Work task => Starting with the line that contains "Lemma merges_trans m1" and stopping after the line that contains "(hinted chain x).", copy the entries below exactly. Include nothing else.

Data extracts =>
(** ** The events of a transaction *)

(** C31: what a transaction's events are.  Their identifiers increase strictly and are the
    hash of chain, network, transaction, path, actor, asset and activity.  Every event
    carries the finality of the result and is either a watched event of the sidecar, with the
    path, actor, asset, parties, activity and amount that its fields and metadata give
    ([comes_from]), or one of the fees due from the watched payer ([charges], [fees_due]).
    And every watched event, unless an EVM transaction was reverted, and every fee due is
    there under the identifier of its own path, actor, asset and activity. *)
Theorem transaction_events chain network result sigTime watchedAddrs :
  let tx := normalizedTxFromResult chain network result sigTime watchedAddrs in
  let finality := resolveResultFinalityState chain (Some result) in
  let infos := watched_infos result watchedAddrs in
  let id := buildCanonicalEventID chain network (ntx_TxHash tx) in
  StronglySorted str_lt (nbe_EventID <$> ntx_BalanceEvents tx) /\
  (forall x, x ∈ ntx_BalanceEvents tx ->
     nbe_EventID x = id (nbe_EventPath x) (nbe_ActorAddress x) (nbe_AssetID x) (nbe_ActivityType x) /\
     nbe_FinalityState x = finality /\
     ((exists b, b ∈ infos /\ reverted chain result = false /\ comes_from chain infos b x) \/
      (fees_due chain result watchedAddrs /\ exists f, f ∈ fees_of chain result /\ charges chain result f x))) /\
  (forall b, b ∈ infos -> reverted chain result = false ->
     exists x, x ∈ ntx_BalanceEvents tx /\
       nbe_EventID x = id (path_of chain infos b) (actor_of chain (bi_Address b)) (asset_of chain (bi_ContractAddress b))
                         (activity_of chain b)) /\
  (forall f, f ∈ fees_of chain result -> fees_due chain result watchedAddrs ->
     exists x, x ∈ ntx_BalanceEvents tx /\
       nbe_EventID x = id (fe_Path f) (actor_of chain (tr_FeePayer result)) (fe_Asset f) (fe_Activity f)).
Proof.
  cbv zeta. cbn [normalizedTxFromResult ntx_TxHash ntx_BalanceEvents]. set (hash := if str_empty _ then _ else _).
  set (f := resolveResultFinalityState chain (Some result)).
  pose proof (events_merge chain network hash result f watchedAddrs) as (Hs & Hin & Hall).
  assert (Hst : forall e, e ∈ stamped_events chain network hash result f watchedAddrs <->
    exists n, e = stamped_as chain network hash f result watchedAddrs n /\ n ∈ source_events chain result watchedAddrs).
  { intros e. rewrite stamped_elem. unfold f at 1. by rewrite resolve_finality_canonical. }
  pose proof (fees_charge chain network hash f
    (outerHasOwner (solana_resolve chain <$> source_events chain result watchedAddrs)) result) as Hfees.
  split; [exact Hs|]. split_and!.
  - intros x Hx. apply Hin, Hst in Hx as (n & -> & Hn).
    destruct (stamped_as_id chain network hash f result watchedAddrs n) as [Hid Hf]. split; [exact Hid|]. split; [exact Hf|].
    apply source_split in Hn as [(Hr & b & Hb & ->)|[Hd Hn]].
    + left. exists b. split; [done|]. split; [done|apply stamped_as_comes_from].
    + right. split; [done|]. destruct (Forall2_elem_r _ _ _ _ Hfees Hn) as (fee & Hfee & Hc). by exists fee.
  - intros b Hb Hr. set (n := normalize_raw (self_transfers chain) b).
    destruct (Hall (stamped_as chain network hash f result watchedAddrs n)) as (x & Hx & Hid).
    { apply Hst. exists n. split; [done|]. apply source_split. left. eauto. }
    exists x. split; [done|]. rewrite Hid. destruct (stamped_as_id chain network hash f result watchedAddrs n) as [-> _].
    destruct (stamped_as_comes_from chain network hash f result watchedAddrs b) as [H1 _ H2 H3 _ _ H4 _ _].
    fold n in H1, H2, H3, H4. by rewrite H1, H2, H3, H4.
  - intros fee Hfee Hd. destruct (Forall2_elem_l _ _ _ _ Hfees Hfee) as (n & Hn & [H1 _ H2 H3 H4 _]).
    destruct (Hall (stamped_as chain network hash f result watchedAddrs n)) as (x & Hx & Hid).
    { apply Hst. exists n. split; [done|]. apply source_split. by right. }
    exists x. split; [done|]. rewrite Hid. destruct (stamped_as_id chain network hash f result watchedAddrs n) as [-> _].
    unfold stamped_as. by rewrite H1, H2, H3, H4.
Qed.
Definition merges m m' : Prop := keeps m m' /\ from m m'.

Lemma merges_refl m : merges m m.
Proof. split; intros k be Hk; [left|]; exists be; split; (done || apply same_path_refl). Qed.

Lemma merges_trans m1 m2 m3 : merges m1 m2 -> merges m2 m3 -> merges m1 m3.
Proof.
  intros [Hk1 Hf1] [Hk2 Hf2]. split.
  - intros k be Hb. destruct (Hk1 k be Hb) as [(be2 & H2 & Hs)|(Hh & k2 & be2 & H2 & Hh2 & Hl)].
    + destruct (Hk2 k be2 H2) as [(be3 & H3 & Hs')|(Hh' & k3 & be3 & H3 & Hh3 & Hl)].
      * left. exists be3. split; [done|by eapply same_path_trans].
      * right. destruct Hs as (Hsf & Hsh & _). split; [congruence|]. exists k3, be3.
        split; [done|]. split; [done|]. by rewrite Hl, (same_fields_lineage chain be be2).
    + right. split; [done|]. destruct (Hk2 k2 be2 H2) as [(be3 & H3 & (Hsf & Hsh & _))|(Hh' & _)]; [|congruence].
      exists k2, be3. split; [done|]. split; [congruence|]. by rewrite (same_fields_lineage chain be2 be3).
  - intros k be3 H3. destruct (Hf2 k be3 H3) as (be2 & H2 & Hs2). destruct (Hf1 k be2 H2) as (be1 & H1 & Hs1).
    exists be1. split; [done|by eapply same_path_trans].
Qed.

(** An event with a path is never given up for one without. *)
Lemma replace_hinted x y : hinted chain x = true -> hinted chain y = false ->
  shouldReplaceDecodedCoverageEvent chain x y = false.
Proof.
  intros Hx Hy. unfold shouldReplaceDecodedCoverageEvent.
  change (es_pathHint (decodedCoverageEventSelectionScore chain x)) with (hinted chain x).
  change (es_pathHint (decodedCoverageEventSelectionScore chain y)) with (hinted chain y). by rewrite Hx, Hy.
Qed.

Lemma pick_keeper_hinted m keys k be : hinted chain be = true ->
  (forall k' be', k' ∈ keys -> k' <> k -> m !! k' = Some be' -> hinted chain be' = false) ->
  pick_keeper chain m keys (k, be) = (k, be).
Proof.
  intros Hh. unfold pick_keeper. induction keys as [|k' keys IH]; intros Hall; simpl; [done|].
  assert (forall k0 be0, k0 ∈ keys -> k0 <> k -> m !! k0 = Some be0 -> hinted chain be0 = false) as Hall'.
  { intros k0 be0 Hk0. apply Hall. set_solver. }
  destruct (String.eqb_spec k' k) as [|Hne]; [by apply IH|]. destruct (m !! k') as [be'|] eqn:E; [|by apply IH].
  rewrite replace_hinted; [by apply IH|done|]. by apply (Hall k' be'); [set_solver|..].
Qed.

Solution to the exercise =>
Lemma merges_trans m1 m2 m3 : merges m1 m2 -> merges m2 m3 -> merges m1 m3.
Proof.
  intros [Hk1 Hf1] [Hk2 Hf2]. split.
  - intros k be Hb. destruct (Hk1 k be Hb) as [(be2 & H2 & Hs)|(Hh & k2 & be2 & H2 & Hh2 & Hl)].
    + destruct (Hk2 k be2 H2) as [(be3 & H3 & Hs')|(Hh' & k3 & be3 & H3 & Hh3 & Hl)].
      * left. exists be3. split; [done|by eapply same_path_trans].
      * right. destruct Hs as (Hsf & Hsh & _). split; [congruence|]. exists k3, be3.
        split; [done|]. split; [done|]. by rewrite Hl, (same_fields_lineage chain be be2).
    + right. split; [done|]. destruct (Hk2 k2 be2 H2) as [(be3 & H3 & (Hsf & Hsh & _))|(Hh' & _)]; [|congruence].
      exists k2, be3. split; [done|]. split; [congruence|]. by rewrite (same_fields_lineage chain be2 be3).
  - intros k be3 H3. destruct (Hf2 k be3 H3) as (be2 & H2 & Hs2). destruct (Hf1 k be2 H2) as (be1 & H1 & Hs1).
    exists be1. split; [done|by eapply same_path_trans].
Qed.

(** An event with a path is never given up for one without. *)
Lemma replace_hinted x y : hinted chain x = true -> hinted chain y = false ->
  shouldReplaceDecodedCoverageEvent chain x y = false.
Proof.
  intros Hx Hy. unfold shouldReplaceDecodedCoverageEvent.
  change (es_pathHint (decodedCoverageEventSelectionScore chain x)) with (hinted chain x).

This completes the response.